Als gebürtige Bielefelderin werde ich regelmäßig mit ganz bestimmten Vorurteilen konfrontiert: „Ach so, aus Ostwestfalen… Naja, die sind eben so.“ Ja, wie sind wir Ostwestfalen denn so? Und wie kommt dieser bestätigende Ton in der Stimme zustande? Als hätte man endlich die Erklärung für mein außergewöhnliches Verhalten gefunden. Ja, es stimmt: hier in der Ecke ist man vielleicht wirklich zurückhaltender mit Herzlichkeit und vielen großen Worten als in südlicheren Gefilden. Kommunikation wird eben eher zu einem Zweck eingesetzt und nicht sinnlos verschleudert. Aber Vorurteil bleibt doch Vorurteil und somit werde ich in der kommenden Woche über meinen ostwestfälischen Schatten springen.

Die allseits bekannte mürrische Art und die zurückhaltende Kommunikation der Ostwestfalen potenziert sich meiner Erfahrung nach, wenn es früh am Morgen ist. Man könnte sagen, die Menschen sind dann noch unkommunikativer als sie es sowieso schon sind. Und dieser „Morgen“ erstreckt sich vom Aufstehen, über das Frühstück bis hin zum Weg zur Arbeit. Manchmal auch darüber hinaus. Also eigentlich ist auch der halbe Vormittag betroffen. Bei mir ist das definitiv auch so. Vor meinem ersten Kaffee am Morgen bin ich eigentlich nicht in der Lage zu sprechen. Und das werde ich ab Montag ändern. Kommunikation 2.0 sozusagen.

Wie groß die Überwindung tatsächlich ist und ob eine Verhaltensänderung Vor- oder Nachteile bringt, das wird mein Selbstversuch zeigen. Die Kommunikations-Strategie: unerwartete und deshalb evtl. irritierende Höflichkeit und Freundlichkeit.

Der Versuch (Experiment darf ich es per Definitionem eigentlich nicht nennen)

Jeden Morgen irgendwann zwischen halb neun und 10 bin ich mit öffentlichen Verkehrsmitteln unterwegs; erst mit dem Bus, dann mit der Straßenbahn.
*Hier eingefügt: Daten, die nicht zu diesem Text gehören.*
(** * VoxelBotUtils: the reaction paginator and the global command-error handler

  A shallow embedding of
    - [src/voxelbotutils/cogs/utils/paginator.py]  (class [Paginator])
    - [src/voxelbotutils/cogs/error_handler.py]    (class [ErrorHandler])
  Python integers are [Z], dictionaries are [gmap], strings are [string],
  exceptions are an explicit result type, and the effects on the chat
  platform (send, edit, reactions, webhook) are recorded in a trace. *)

From stdpp Require Import gmap strings list pretty.

Open Scope Z_scope.

(** ** The Python fragment both files rely on *)

Module Py.

(** The exceptions that can travel through the modelled code. *)
Inductive exn :=
| TypeError
| AttributeError
| NameError
| UnboundLocalError
| ValueError
| IndexError
| ZeroDivisionError
| StopIteration
| StopAsyncIteration
| Forbidden            (* discord.Forbidden *)
| NotFound             (* discord.NotFound *)
| HTTPException        (* any other discord.HTTPException *)
| OtherException (name : string).

Inductive result (T : Type) :=
| Ok (v : T)
| Raise (e : exn).
Arguments Ok {T} v.
Arguments Raise {T} e.

Definition bind {T U} (r : result T) (k : T -> result U) : result U :=
  match r with
  | Ok v => k v
  | Raise e => Raise e
  end.

(** A value that is either an [int] or the string ["?"]: the two shapes
    [Paginator.max_pages] takes. *)
Inductive num :=
| QMark
| Int (n : Z).

(** [a == k] for an integer literal [k]: never raises, a string is never
    equal to an integer. *)
Definition eq_int (a : num) (k : Z) : bool :=
  match a with
  | Int n => n =? k
  | QMark => false
  end.

(** Ordering comparisons: between two integers they are the integer order,
    between ["?"] and ["?"] the string order, and between a string and an
    integer Python 3 raises [TypeError]. *)
Definition gt (a b : num) : result bool :=
  match a, b with
  | Int x, Int y => Ok (y <? x)
  | QMark, QMark => Ok false
  | _, _ => Raise TypeError
  end.

Definition ge (a b : num) : result bool :=
  match a, b with
  | Int x, Int y => Ok (y <=? x)
  | QMark, QMark => Ok true
  | _, _ => Raise TypeError
  end.

Definition lt (a b : num) : result bool :=
  match a, b with
  | Int x, Int y => Ok (x <? y)
  | QMark, QMark => Ok false
  | _, _ => Raise TypeError
  end.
Mein Weg (inklusive Fußweg) dauert ungefähr eine Dreiviertelstunde. Ich treffe dabei ziemlich viele Menschen und einigen komme ich sogar – je nachdem, wie voll Bus, Bahn und Aufzüge sind – ziemlich nah. Normalerweise ist die beliebteste Kommunikations-Strategie meiner Mitbürger (und auch von mir!!!), möglichst wenig in Kontakt mit den anderen Menschen zu kommen. Mit Ausnahme von wichtigen Sätzen wie „Entschuldigung, darf ich da mal…“ wird so gut wie gar nicht gesprochen. Ich werde nun eine neue Strategie ausprobieren, meine Kommunikation komplett umkrempeln.

Ab Montag werde ich meine „Mitreisenden“ mit einem überaus freundlichen „Guten Morgen“ begrüßen. Bei allen Gelegenheiten, die sich mir so bieten. Ich werde eine offene Kommunikation pflegen. Und ich werde dokumentieren, welche Reaktionen dieses (für eine Ostwestfälin wahrscheinlich ungebührliche!) Verhalten hervorruft und was dabei mit mir selbst passiert. Ich könnte mir vorstellen, dass mir diese überaus ungewohnte Freundlichkeit erst einmal schwer fällt.

Was erwartet mich wohl…?

Ich frage mich, ob diese neue Strategie wohl Vorteile hat, die ich bislang noch nicht sehen kann. Schließlich könnte es sein, dass der Busfahrer mir einmal weniger die Tür vor der Nase zu macht wenn ich nett grüße? Oder dass die Oma ihren Rollator ein wenig verschiebt, sodass er nicht ständig gegen mein Knie fährt? Oder dass der immer gestresste Herr im Anzug mal nicht mit den Augen rollt weil ihm die anderen Fahrgäste zu langsam aussteigen? Also ich kann nur sagen, ich bin jetzt schon sehr gespannt… Kommunikation ist doch immer für eine Überraschung gut. Die Ergebnisse gibt’s dann in einer guten Woche hier in Teil 2!